(** * ApiBuilder (src/App.tsx): request assembly, dispatch and export

    A shallow embedding of the logic of the [ApiBuilder] React component:
    the key/value list handlers, the assembly of the outbound request in
    [handleTestApi], the outcome handling around [fetch], the exported
    configuration of [handleExport] and [loadExample].

    Conventions.
    - A JavaScript string is a [string]: the bytes of its UTF-8 text.
    - [Date.now()] is an input of the handlers that read the clock, one
      input for each call.
    - [fetch] is an input of [handleTestApi]: what the transport answers.
    - The platform objects the component uses ([String.prototype.trim],
      ordinary objects used as records, [URLSearchParams], [Headers],
      [JSON.stringify]) are embedded from their standards (ECMA-262, WHATWG
      URL and Fetch), as far as the component exercises them. *)

From Stdlib Require Import String Ascii List ZArith Bool Lia.
From Stdlib Require Import DecimalString Permutation.
Import ListNotations.

Set Warnings "-register-all,-notation-for-abbreviation".

Local Open Scope list_scope.
Local Open Scope string_scope.

(** ** JavaScript strings *)

Module JSString.

Definition code (c : ascii) : N := N_of_ascii c.

Definition chr (n : N) : string := String (ascii_of_N n) "".

(** The quotation mark and the reverse solidus, which a literal cannot
    hold conveniently. *)
Definition dquote : string := chr 34.
Definition backslash : string := chr 92.
Definition LF : string := chr 10.

Definition reverse (s : string) : string :=
  string_of_list_ascii (List.rev (list_ascii_of_string s)).

(** ECMA-262 WhiteSpace and LineTerminator code points, as UTF-8.
    One byte: TAB, LF, VT, FF, CR, SP. *)
Definition isWhiteSpace1 (c : ascii) : bool :=
  let n := code c in
  ((9 <=? n) && (n <=? 13) || (n =? 32))%N.

(** Two bytes: U+00A0 (C2 A0). *)
Definition isWhiteSpace2 (c1 c2 : ascii) : bool :=
  ((code c1 =? 194) && (code c2 =? 160))%N.

(** Three bytes: U+1680 (E1 9A 80), U+2000..U+200A (E2 80 80..8A),
    U+2028, U+2029 (E2 80 A8, A9), U+202F (E2 80 AF), U+205F (E2 81 9F),
    U+3000 (E3 80 80), U+FEFF (EF BB BF). *)
Definition isWhiteSpace3 (c1 c2 c3 : ascii) : bool :=
  let '(a, b, c) := (code c1, code c2, code c3) in
  ((a =? 225) && (b =? 154) && (c =? 128)
   || (a =? 226) && (b =? 128)
      && ((128 <=? c) && (c <=? 138) || (c =? 168) || (c =? 169) || (c =? 175))
   || (a =? 226) && (b =? 129) && (c =? 159)
   || (a =? 227) && (b =? 128) && (c =? 128)
   || (a =? 239) && (b =? 187) && (c =? 191))%N.

(** Strips the white space at the front of [s]. With [backwards] the
    string is one that was reversed, so that the bytes of a character
    come last byte first. *)
Fixpoint stripWhiteSpace (backwards : bool) (s : string) : string :=
  match s with
  | String c1 r1 =>
      if isWhiteSpace1 c1 then stripWhiteSpace backwards r1 else
      match r1 with
      | String c2 r2 =>
          if (if backwards then isWhiteSpace2 c2 c1 else isWhiteSpace2 c1 c2)
          then stripWhiteSpace backwards r2 else
          match r2 with
          | String c3 r3 =>
              if (if backwards then isWhiteSpace3 c3 c2 c1
                  else isWhiteSpace3 c1 c2 c3)
              then stripWhiteSpace backwards r3 else s
          | EmptyString => s
          end
      | EmptyString => s
      end
  | EmptyString => s
  end.

Definition trimStart (s : string) : string := stripWhiteSpace false s.

Definition trimEnd (s : string) : string :=
  reverse (stripWhiteSpace true (reverse s)).

(** [String.prototype.trim]. *)
Definition trim (s : string) : string := trimEnd (trimStart s).

(** [s !== ''], which is also the truthiness of a string. *)
Definition nonEmpty (s : string) : bool :=
  match s with EmptyString => false | String _ _ => true end.

(** [Array.prototype.join] on strings. *)
Fixpoint join (sep : string) (l : list string) : string :=
  match l with
  | [] => ""
  | [x] => x
  | x :: rest => x ++ sep ++ join sep rest
  end.

Definition hexDigit (upper : bool) (n : N) : string :=
  chr (if (n <? 10)%N then 48 + n else (if upper then 55 else 87) + n)%N.

(** The two hexadecimal digits of a byte. *)
Definition hexByte (upper : bool) (c : ascii) : string :=
  hexDigit upper (code c / 16)%N ++ hexDigit upper (code c mod 16)%N.

Definition concatMap (f : ascii -> string) (s : string) : string :=
  String.concat "" (List.map f (list_ascii_of_string s)).

(** Number::toString of an integral Number of magnitude below 10^21:
    its decimal digits. *)
Definition ofInteger (z : Z) : string := NilZero.string_of_int (Z.to_int z).

End JSString.

Import JSString.

(** ** JavaScript values and [JSON.stringify] *)

(** The values the component builds or receives. A finite Number is
    carried by its Number::toString text; the numbers the component makes
    itself (ids, the status code) are integers, see [JSON.ofZ]. *)
Inductive JSValue : Type :=
| VUndefined
| VNull
| VBool (b : bool)
| VNumber (text : string)
| VString (s : string)
| VArray (items : list JSValue)
| VObject (props : list (string * JSValue)).

Module JSON.

Definition ofZ (z : Z) : JSValue := VNumber (ofInteger z).

(** ECMA-262 QuoteJSONString, on UTF-8 text. *)
Definition quoteChar (c : ascii) : string :=
  let n := code c in
  if (n =? 8)%N then backslash ++ "b"
  else if (n =? 9)%N then backslash ++ "t"
  else if (n =? 10)%N then backslash ++ "n"
  else if (n =? 12)%N then backslash ++ "f"
  else if (n =? 13)%N then backslash ++ "r"
  else if (n =? 34)%N then backslash ++ dquote
  else if (n =? 92)%N then backslash ++ backslash
  else if (n <? 32)%N then backslash ++ "u00" ++ hexByte false c
  else String c "".

Definition QuoteJSONString (s : string) : string :=
  dquote ++ concatMap quoteChar s ++ dquote.

(** ECMA-262 SerializeJSONProperty with SerializeJSONObject and
    SerializeJSONArray, for a non-empty [gap] and no replacer. [None] is
    [undefined]. *)
Fixpoint SerializeJSONProperty (gap indent : string) (v : JSValue)
  : option string :=
  match v with
  | VUndefined => None
  | VNull => Some "null"
  | VBool true => Some "true"
  | VBool false => Some "false"
  | VNumber text => Some text
  | VString s => Some (QuoteJSONString s)
  | VArray items =>
      let stepback := indent in
      let indent := indent ++ gap in
      let partial :=
        List.map (fun x =>
               match SerializeJSONProperty gap indent x with
               | Some strP => strP
               | None => "null"
               end) items in
      match partial with
      | [] => Some "[]"
      | _ =>
          let separator := "," ++ LF ++ indent in
          Some ("[" ++ LF ++ indent ++ join separator partial
                    ++ LF ++ stepback ++ "]")
      end
  | VObject props =>
      let stepback := indent in
      let indent := indent ++ gap in
      let partial :=
        List.flat_map (fun p =>
               match SerializeJSONProperty gap indent (snd p) with
               | Some strP => [QuoteJSONString (fst p) ++ ": " ++ strP]
               | None => []
               end) props in
      match partial with
      | [] => Some "{}"
      | _ =>
          let separator := "," ++ LF ++ indent in
          Some ("{" ++ LF ++ indent ++ join separator partial
                    ++ LF ++ stepback ++ "}")
      end
  end.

*-*-*

= Instructions for the task =
Out of the material above, select every line that holds the string "stringify".

= Output below =
      [JSON.stringify]) are embedded from their standards (ECMA-262, WHATWG
(** ** JavaScript values and [JSON.stringify] *)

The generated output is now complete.